(** The shape of a session-wrapped [ExecuteCmd] that returns without error. *)
Lemma ExecuteCmd_success_shape (bus : transport) opcode param1 param2 data
    (t : trace) (d : list byte) (t' : trace) :
  ExecuteCmd bus opcode param1 param2 data true t = (Returns (d, None), t') ->
  exists (n : byte) (res : list byte),
    let calls :=
      wake_calls
      ++ [command_write (command_frame opcode param1 param2 data);
          Delay_call CmdMaxExecutionTime; trigger_write; length_read;
          payload_read n] in
    t' = t ++ calls ++ [idle_write]
    /\ nth_error (fst (read_result bus
                         (t ++ removelast calls))) 0 = Some n
    /\ read_result bus (t ++ calls) = (res, None)
    /\ passes_checks res
    /\ d = response_data res.
Proof.
  unfold ExecuteCmd, bind, defer. rewrite Wake_unfold. unfold wake_calls.
  case_read res0 e Ewake; [no_run|].
  destruct (verifyResponse res0) as [[|d0 vdata] [ve|]] eqn:Ever.
  1: no_run.
  2: destruct (b2z d0 =? 17); no_run.
  all: rewrite exchange_unfold; cbv zeta;
    unfold Idle, bind, I2CWrite, ret; cbn [snd fst]; normalize_traces;
    (case_write e Ew; [no_run|]);
    (case_read rc e Er1; destruct rc as [|n rc]; try no_run);
    (case_read res2 e Er2; [no_run|]);
    destruct (verifyResponse res2) as [d2 [e2|]] eqn:Ev; [no_run|];
    cbn [snd fst]; normalize_traces;
    intros H; inversion H; subst;
    exists n, res2; cbv zeta; cbn [removelast app];
    rewrite Er1, Er2;
    destruct (verifyResponse_none _ _ Ev) as [Hp Hd];
    repeat split; solve [ reflexivity | assumption | apply Hp ].
Qed.


(** A session-wrapped [ExecuteCmd] that returns without error has made
    exactly these bus calls, in this order: the three calls of the wake-up,
    the command-frame write, the settle delay, the result-trigger write,
    the 1-byte length read, one payload read of as many bytes as the length
    read announced, and the deferred Idle write. The data it returns are
    the inner bytes of the answer to that payload read, and that answer
    passed the length and checksum checks. *)
Theorem ExecuteCmd_success_calls (bus : transport) opcode param1 param2 data
    (t : trace) (d : list byte) (t' : trace) :
  ExecuteCmd bus opcode param1 param2 data true t = (Returns (d, None), t') ->
  exists (n : byte) (res : list byte),
    let calls :=
      wake_calls
      ++ [command_write (command_frame opcode param1 param2 data);
          Delay_call CmdMaxExecutionTime; trigger_write; length_read;
          payload_read n] in
    t' = t ++ calls ++ [idle_write]
    /\ nth_error (fst (read_result bus
                         (t ++ removelast calls))) 0 = Some n
    /\ read_result bus (t ++ calls) = (res, None)
    /\ passes_checks res
    /\ d = response_data res.
Proof. apply ExecuteCmd_success_shape. Qed.

Lemma ExecuteCmd_success_calls_witness :
  exists (n : byte) (res : list byte),
    snd (ExecuteCmd (Sim.chip Sim.ok_frame) x77 x3b (x00, x00) [] true [])
    = wake_calls
      ++ [command_write (command_frame x77 x3b (x00, x00) []);
          Delay_call CmdMaxExecutionTime; trigger_write; length_read;
          payload_read n]
      ++ [idle_write]
    /\ passes_checks res
    /\ [x00] = response_data res.
Proof.
  destruct (ExecuteCmd_success_calls (Sim.chip Sim.ok_frame) x77 x3b
              (x00, x00) [] [] [x00]
              (snd (ExecuteCmd (Sim.chip Sim.ok_frame) x77 x3b (x00, x00)
                      [] true []))
              eq_refl)
    as [n [res [Ht [_ [_ [Hp Hd]]]]]].
  exists n, res. rewrite Ht. cbn [app]. rewrite <- app_assoc.
  split; [reflexivity | split; assumption].
Defined.

Lemma last_app_cons {A} (t : list A) (c : A) (l : list A) (d : A) :
  last (t ++ c :: l) d = last (c :: l) d.
Proof.
  induction t as [|x t IH]; [reflexivity|].
  cbn [app]. rewrite <- IH. destruct (t ++ c :: l) eqn:E; [|reflexivity].
  destruct t; discriminate E.
Qed.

▶ **Exercise**
All the records above need to be printed exactly.

▶ **Exercise result**
(** The shape of a session-wrapped [ExecuteCmd] that returns without error. *)
Lemma ExecuteCmd_success_shape (bus : transport) opcode param1 param2 data
    (t : trace) (d : list byte) (t' : trace) :
  ExecuteCmd bus opcode param1 param2 data true t = (Returns (d, None), t') ->
  exists (n : byte) (res : list byte),
    let calls :=
      wake_calls
      ++ [command_write (command_frame opcode param1 param2 data);
          Delay_call CmdMaxExecutionTime; trigger_write; length_read;
          payload_read n] in
    t' = t ++ calls ++ [idle_write]
    /\ nth_error (fst (read_result bus
                         (t ++ removelast calls))) 0 = Some n
    /\ read_result bus (t ++ calls) = (res, None)
    /\ passes_checks res
    /\ d = response_data res.
Proof.
  unfold ExecuteCmd, bind, defer. rewrite Wake_unfold. unfold wake_calls.
  case_read res0 e Ewake; [no_run|].
  destruct (verifyResponse res0) as [[|d0 vdata] [ve|]] eqn:Ever.
  1: no_run.
  2: destruct (b2z d0 =? 17); no_run.
  all: rewrite exchange_unfold; cbv zeta;
    unfold Idle, bind, I2CWrite, ret; cbn [snd fst]; normalize_traces;
    (case_write e Ew; [no_run|]);
    (case_read rc e Er1; destruct rc as [|n rc]; try no_run);
    (case_read res2 e Er2; [no_run|]);
    destruct (verifyResponse res2) as [d2 [e2|]] eqn:Ev; [no_run|];
    cbn [snd fst]; normalize_traces;
    intros H; inversion H; subst;
    exists n, res2; cbv zeta; cbn [removelast app];
    rewrite Er1, Er2;
    destruct (verifyResponse_none _ _ Ev) as [Hp Hd];
    repeat split; solve [ reflexivity | assumption | apply Hp ].
Qed.


(** A session-wrapped [ExecuteCmd] that returns without error has made
    exactly these bus calls, in this order: the three calls of the wake-up,
    the command-frame write, the settle delay, the result-trigger write,
    the 1-byte length read, one payload read of as many bytes as the length
    read announced, and the deferred Idle write. The data it returns are
    the inner bytes of the answer to that payload read, and that answer
    passed the length and checksum checks. *)
Theorem ExecuteCmd_success_calls (bus : transport) opcode param1 param2 data
    (t : trace) (d : list byte) (t' : trace) :
  ExecuteCmd bus opcode param1 param2 data true t = (Returns (d, None), t') ->
  exists (n : byte) (res : list byte),
    let calls :=
      wake_calls
      ++ [command_write (command_frame opcode param1 param2 data);
          Delay_call CmdMaxExecutionTime; trigger_write; length_read;
          payload_read n] in
    t' = t ++ calls ++ [idle_write]
    /\ nth_error (fst (read_result bus
                         (t ++ removelast calls))) 0 = Some n
    /\ read_result bus (t ++ calls) = (res, None)
    /\ passes_checks res
    /\ d = response_data res.
Proof. apply ExecuteCmd_success_shape. Qed.

Lemma ExecuteCmd_success_calls_witness :
  exists (n : byte) (res : list byte),
    snd (ExecuteCmd (Sim.chip Sim.ok_frame) x77 x3b (x00, x00) [] true [])
    = wake_calls
      ++ [command_write (command_frame x77 x3b (x00, x00) []);
          Delay_call CmdMaxExecutionTime; trigger_write; length_read;
          payload_read n]
      ++ [idle_write]
    /\ passes_checks res
    /\ [x00] = response_data res.
Proof.
  destruct (ExecuteCmd_success_calls (Sim.chip Sim.ok_frame) x77 x3b
              (x00, x00) [] [] [x00]
              (snd (ExecuteCmd (Sim.chip Sim.ok_frame) x77 x3b (x00, x00)
                      [] true []))
              eq_refl)
    as [n [res [Ht [_ [_ [Hp Hd]]]]]].
  exists n, res. rewrite Ht. cbn [app]. rewrite <- app_assoc.
  split; [reflexivity | split; assumption].
Defined.

Lemma last_app_cons {A} (t : list A) (c : A) (l : list A) (d : A) :
  last (t ++ c :: l) d = last (c :: l) d.
Proof.
  induction t as [|x t IH]; [reflexivity|].
  cbn [app]. rewrite <- IH. destruct (t ++ c :: l) eqn:E; [|reflexivity].
  destruct t; discriminate E.
Qed.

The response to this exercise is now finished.